What is Mindfulness?

It occurs to me that I have written a few posts about mindfulness without ever defining what is it. Let me remedy that oversight!

I like using Jon Kabat-Zinn’s definition. He’s the founder of the Center for Mindfulness in Medicine, Health Care, and Society at the University of Massachusetts Medical School and the progenitor of the highly acclaimed Mindfulness-Based Stress Reduction program. He says:

“Mindfulness is the awareness that arises from paying attention in a particular way: on purpose, in the present moment, and nonjudgmentally.” On purpose, present, and non-judgmentally.

I’ll unpack those three things.

ON PURPOSE: At any given moment, our brains sift through an ocean of input:

  • objects of awarenessFrom the five senses (sight, sound, taste, smell, touch)
  • From interior signals (breath, heartbeat, digestion, body temperature, etc.)
  • From feeling states (happy, sad, angry, calm, anxious, excited, etc.)
  • And from mental activities (planning, analyzing, remembering, imagining, ruminating, etc.)

We can’t possibly bring conscious awareness to all of that input, all of the time. So, our amazing brains use a lifetime of experience to process and interpret that raw data. (Where am I? What’s happening? Who am I with? Is there danger or opportunity? And so on…) They decide what will be brought into consciousness awareness, what they’ll store, and what they’ll discard. At root, it’s all about keeping us alive and safe.

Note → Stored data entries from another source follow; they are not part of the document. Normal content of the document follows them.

Lemma mul_between k i B : 0 < B → k * B ≤ i * B → i * B < k * B + B → k = i.
Proof. intros. nia. Qed.

(** A larger block is a multiple of a smaller one. *)
Lemma bytes_of_le o o' : (o ≤ o')%nat → (bytes_of o | bytes_of o').
Proof.
  intros Hle. exists (2 ^ (Z.of_nat o' - Z.of_nat o)).
  rewrite !bytes_of_eq, <- Z.pow_add_r by lia. f_equal. lia.
Qed.

(** An aligned block that meets a larger one lies inside it. *)
Lemma aligned_inside base B S x y :
  0 < S → (S | B) → (B | x - base) → (S | y - base) → 0 < B →
  x < y + S → y < x + B → x ≤ y ∧ y + S ≤ x + B.
Proof.
  intros HS [k ->] [i Hi] [j Hj] HB H1 H2. assert (0 < k) by nia.
  assert (i * k < j + 1) by nia. assert (j < i * k + k) by nia. nia.
Qed.

(** While nothing is allocated, a block of a lower order would have a free buddy. *)
Lemma all_free_coalesced g o :
  ginv g [] → coal_except g None → (bytes_of (PAGE_NSIZES - 1) | pg_endaddr g - pg_baseaddr g) →
  (o < PAGE_NSIZES - 1)%nat → pg_freelist g o = [].
Proof.
  intros HG Hc Hsz. induction o as [o IH] using lt_wf_ind. intros Ho.
  destruct (pg_freelist g o) as [|a l] eqn:Hl; [done|exfalso].
  assert (Ha : a ∈ pg_freelist g o) by (rewrite Hl; set_solver). clear l Hl.
  assert (Ho8 : (o < PAGE_NSIZES)%nat) by lia.
  pose proof (ginv_free_blk _ _ _ _ HG Ho8 Ha) as Hb.
  destruct (blk_index _ _ _ Hb) as [Ej Hj]. set (j := (a - pg_baseaddr g) / bytes_of o) in *.
  pose proof (bytes_of_pos o) as Hpos.
  (* the buddy *)
  set (j' := if decide (j `mod` 2 = 0) then j + 1 else j - 1).
  set (b := pg_baseaddr g + j' * bytes_of o).
  assert (Hj' : 0 ≤ j' ∧ j' / 2 = j / 2 ∧ j' ≠ j).
  { unfold j'. pose proof (Z.mod_pos_bound j 2). case_decide; Z.to_euclidean_division_equations; lia. }
  assert (Hrange : b + bytes_of o ≤ pg_endaddr g).
  { destruct (bytes_of_le (S o) (PAGE_NSIZES - 1)) as [k Hk]; [lia|]. destruct Hsz as [n Hn].
    rewrite Hk, bytes_of_S in Hn. destruct Hb as (_ & _ & He & _). simpl in He. rewrite Ej in He. unfold b.
    assert (j + 1 ≤ 2 * (n * k)) by nia. assert (j' + 1 ≤ 2 * (n * k)) by (Z.to_euclidean_division_equations; lia). nia. }
  destruct (cov_exists (frees g ++ []) b) as ([o' x] & Hin & Hcv).
  { rewrite (gi_cov _ _ HG); [lia|]. unfold b in *. nia. }
  rewrite app_nil_r in Hin. pose proof Hin as Hin'. apply elem_of_frees in Hin' as [Ho' Hx].
  destruct (decide (o' < o)%nat) as [Hlt|Hge].
  { rewrite IH in Hx by lia. set_solver. }
  destruct (ginv_free_blk _ _ _ _ HG Ho' Hx) as (_ & _ & _ & Hdx). simpl in Hdx.
  destruct Hcv as [C1 C2]. simpl in C1, C2. pose proof (bytes_of_pos o').
  destruct (decide (o' = o)) as [->|Hne].
  - (* both buddies are free *)
    assert (x = b) as ->.
    { destruct Hdx as [k Hk]. unfold b in *. assert (k = j') by nia. subst k. lia. }
    assert (None = Some (o, j / 2)); [|done].
    apply Hc; [done|apply Z.div_pos; lia|..]; apply bool_decide_eq_true; unfold b in *;
      assert (2 * (j / 2) = j ∨ 2 * (j / 2) = j') as Hcase by (unfold j'; case_decide; Z.to_euclidean_division_equations; lia);
      assert (2 * (j / 2) + 1 = j ∨ 2 * (j / 2) + 1 = j') as Hcase' by (unfold j'; case_decide; Z.to_euclidean_division_equations; lia).
    + destruct Hcase as [-> | ->]; [by rewrite <- Ej|done].
    + destruct Hcase' as [-> | ->]; [by rewrite <- Ej|done].
  - (* a larger block that contains the buddy contains the pair *)
    assert (bytes_of (S o) | bytes_of o') as HB by (apply bytes_of_le; lia).
    set (lo := pg_baseaddr g + (j / 2) * bytes_of (S o)). pose proof (bytes_of_S o) as HS.
    destruct (aligned_inside (pg_baseaddr g) (bytes_of o') (bytes_of (S o)) x lo) as [L1 L2];
      [lia|done|done|exists (j / 2); unfold lo; lia|lia| | |].
    { unfold lo, b in *. rewrite HS. assert (2 * (j / 2) + 2 > j') by (Z.to_euclidean_division_equations; lia). nia. }
    { unfold lo, b in *. rewrite HS. assert (2 * (j / 2) ≤ j') by (Z.to_euclidean_division_equations; lia). nia. }
    assert ((o', x) = (o, a)) as [= -> ->]; [|done].
    eapply (ginv_free_overlap g [] _ _ a); [done|done|by apply elem_of_frees|..]; unfold covers; simpl; [|lia].
    unfold lo in *. rewrite HS in *.
    assert (2 * (j / 2) ≤ j ∧ j + 1 ≤ 2 * (j / 2) + 2) as [] by (Z.to_euclidean_division_equations; lia). nia.
Qed.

Imagine that you are out for a walk in the woods, fully absorbed by an audiobook. If nothing of particular import is happening, you won’t notice all of the perceptual work that your brain is doing. But if there’s danger afoot – say the sound of a rattle – then that sound and the attendant fight-flight-freeze stress response will present a call to action.

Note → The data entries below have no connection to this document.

(* ===== verification/Slab.v ===== *)
(** The slab allocator and kmalloc: kernel/mm/slab.c.

    A slab is a block of pages that holds objects of one size.  Behind each
    object is a bufctl, which links the object on the free list of its slab while
    it is free and names its slab while it is allocated; behind the last object is
    the slab structure.  The structures are kept in maps from their addresses;
    what else is stored in the pages (the objects' contents, the poison that
    marks freed pages) is not part of the state.

    The configuration is the one of mm/slab.h: red zones in front of and behind
    every object, and a flag in every bufctl that tells whether it is free. *)

From stdpp Require Import base numbers list gmap strings.
From S2P Require Import Prelude PageAlloc.

Open Scope Z_scope.

Record slab := Slab {
  s_inuse : Z;  (* number of allocated objects *)
  s_free : Z;   (* head of the free list *)
  s_addr : Z    (* start address *)
}.

(** [sb_u] is the union of [sb_next] and [sb_slab]. *)
Record slab_bufctl := Bufctl { sb_u : Z; sb_free : bool }.

Record slab_allocator := Allocator {
  sa_name : string;
  sa_objsize : Z;
  sa_slabs : list Z;   (* the slabs, from the head of the list *)
  sa_order : Z;
  sa_slab_nobjs : Z
}.

(** The allocators by address, the order of [slab_allocators], the structures
    inside slabs, the words of the red zones, the words kmalloc writes in front of
    what it returns, and [kmalloc_allocators]. *)
Record sstate := SState {
  ss_allocators : gmap Z slab_allocator;
  ss_list : list Z;
  ss_slabs : gmap Z slab;
  ss_bufctls : gmap Z slab_bufctl;
  ss_redzones : gmap Z Z;
  ss_headers : gmap Z Z;
  ss_kmalloc : list Z
}.

Abbreviation sM := (kM (pstate * sstate)).

Definition NULL : Z := 0.
Definition SLAB_REDZONE : Z := 0xdeadbeef.
Definition sizeof_redzone : Z := 4.
Definition sizeof_slab : Z := 16.
Definition sizeof_bufctl : Z := 8.
Definition sizeof_allocator : Z := 24.
Definition SLAB_MAX_ORDER : Z := 5.

Definition upd_ss (f : sstate → sstate) : sM unit := kmodify (λ s, (s.1, f s.2)).

Definition set_allocators f (s : sstate) :=
  SState (f (ss_allocators s)) (ss_list s) (ss_slabs s) (ss_bufctls s) (ss_redzones s) (ss_headers s) (ss_kmalloc s).
Definition set_list f (s : sstate) :=
  SState (ss_allocators s) (f (ss_list s)) (ss_slabs s) (ss_bufctls s) (ss_redzones s) (ss_headers s) (ss_kmalloc s).
Definition set_slabs f (s : sstate) :=
  SState (ss_allocators s) (ss_list s) (f (ss_slabs s)) (ss_bufctls s) (ss_redzones s) (ss_headers s) (ss_kmalloc s).
Definition set_bufctls f (s : sstate) :=
  SState (ss_allocators s) (ss_list s) (ss_slabs s) (f (ss_bufctls s)) (ss_redzones s) (ss_headers s) (ss_kmalloc s).
Definition set_redzones f (s : sstate) :=
  SState (ss_allocators s) (ss_list s) (ss_slabs s) (ss_bufctls s) (f (ss_redzones s)) (ss_headers s) (ss_kmalloc s).
Definition set_headers f (s : sstate) :=
  SState (ss_allocators s) (ss_list s) (ss_slabs s) (ss_bufctls s) (ss_redzones s) (f (ss_headers s)) (ss_kmalloc s).
Definition set_kmalloc f (s : sstate) :=
  SState (ss_allocators s) (ss_list s) (ss_slabs s) (ss_bufctls s) (ss_redzones s) (ss_headers s) (f (ss_kmalloc s)).

Definition get_allocator (a : Z) : sM slab_allocator :=
  let* s := kget in kderef (ss_allocators s.2 !! a) "slab allocator".
Definition get_slab (sl : Z) : sM slab := let* s := kget in kderef (ss_slabs s.2 !! sl) "slab".
Definition get_bufctl (bc : Z) : sM slab_bufctl := let* s := kget in kderef (ss_bufctls s.2 !! bc) "bufctl".
Definition put_slab (sl : Z) (x : slab) : sM unit := upd_ss (set_slabs <[sl := x]>).
Definition put_bufctl (bc : Z) (b : slab_bufctl) : sM unit := upd_ss (set_bufctls <[bc := b]>).

(** * Sizes *)

Definition _slab_size (objsize nobjs : Z) : Z := u32 (nobjs * (objsize + sizeof_bufctl) + sizeof_slab).

Definition _slab_nobjs (objsize order : Z) : Z :=
  i32 (u32 (Z.shiftl PAGE_SIZE order - sizeof_slab) / u32 (objsize + sizeof_bufctl)).

Definition _slab_waste (objsize order : Z) : Z :=
  i32 (Z.shiftl PAGE_SIZE order - _slab_size objsize (_slab_nobjs objsize order)).

(** The search for the order with the least waste, over the orders of the list. *)
Definition best_slab (objsize : Z) (orders : list Z) (order waste : Z) : Z * Z :=
  foldl (λ '(bo, bw) o,
    let w := _slab_waste objsize o in if w <? bw then (o, w) else (bo, bw)) (order, waste) orders.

Conscious awareness functions like a spotlight that focuses on specific stimuli or state of being. Again, it can be sensory data, an interior signal, a feeling, a thought, an intuition. And it can jump around from one to another, sometimes quite rapidly. Mindfulness teaches us to pay attention to what garners the spotlight – in other words, to notice what we’re noticing – to help make choices about where and how to focus attention, and to give us the freedom to interpret that input with interest, curiosity, and compassion.

IN THE PRESENT MOMENT: Human beings spend quite a bit of time with our brains disconnected from what’s happening in the moment. We think about things that transpired in the past or might happen in the future. We image circumstances and run simulations for events that may never come to pass. And we escape into our imaginations.

Harvard psychologists Matthew A. Killingsworth and Daniel T. Gilbert measured this phenomenon using a special “track your happiness” iPhone app. They gathered data from 2,250 subject of varying ages on their thoughts, feelings, actions, and happiness as they went about their daily business. On average, mind-wandering consumed 46.7% of their time, and the more their minds wandered, the less happy they were. Further analysis revealed that the subjects’ mind-wandering was generally the cause, not the consequence, of their unhappiness.[1]

If, like me, you are interested in being more content, mindfulness can help us notice when our minds go adrift and invite us to come home to the present moment.

NONJUDGMENTALLY: As noted before, our brains process lots of data, rendering assessments about what is crucial vs. trivial, good vs. bad, friendly vs, hostile, healthy vs. unhealthy, and so on. Of necessity, they are rather judgy. And that characteristic carries over into conscious awareness.

Mindfulness encourages us to notice our judgments while remaining curious, open, and accepting – not to put us in harm’s way, but to provide the means to think, speak, and act wisely.

Mindfulness can be practiced informally as we go about our day-to-day activities or formally through meditation. The latter develops our “noticing,” “now,” and “nonjudgmental” muscles. We learn to pay attention to what arises and put out the welcome mat for the experience. And we train ourselves to bring into consciousness a whole gaggle of thoughts, feelings, and sensations that might otherwise habitually fall beneath our radar.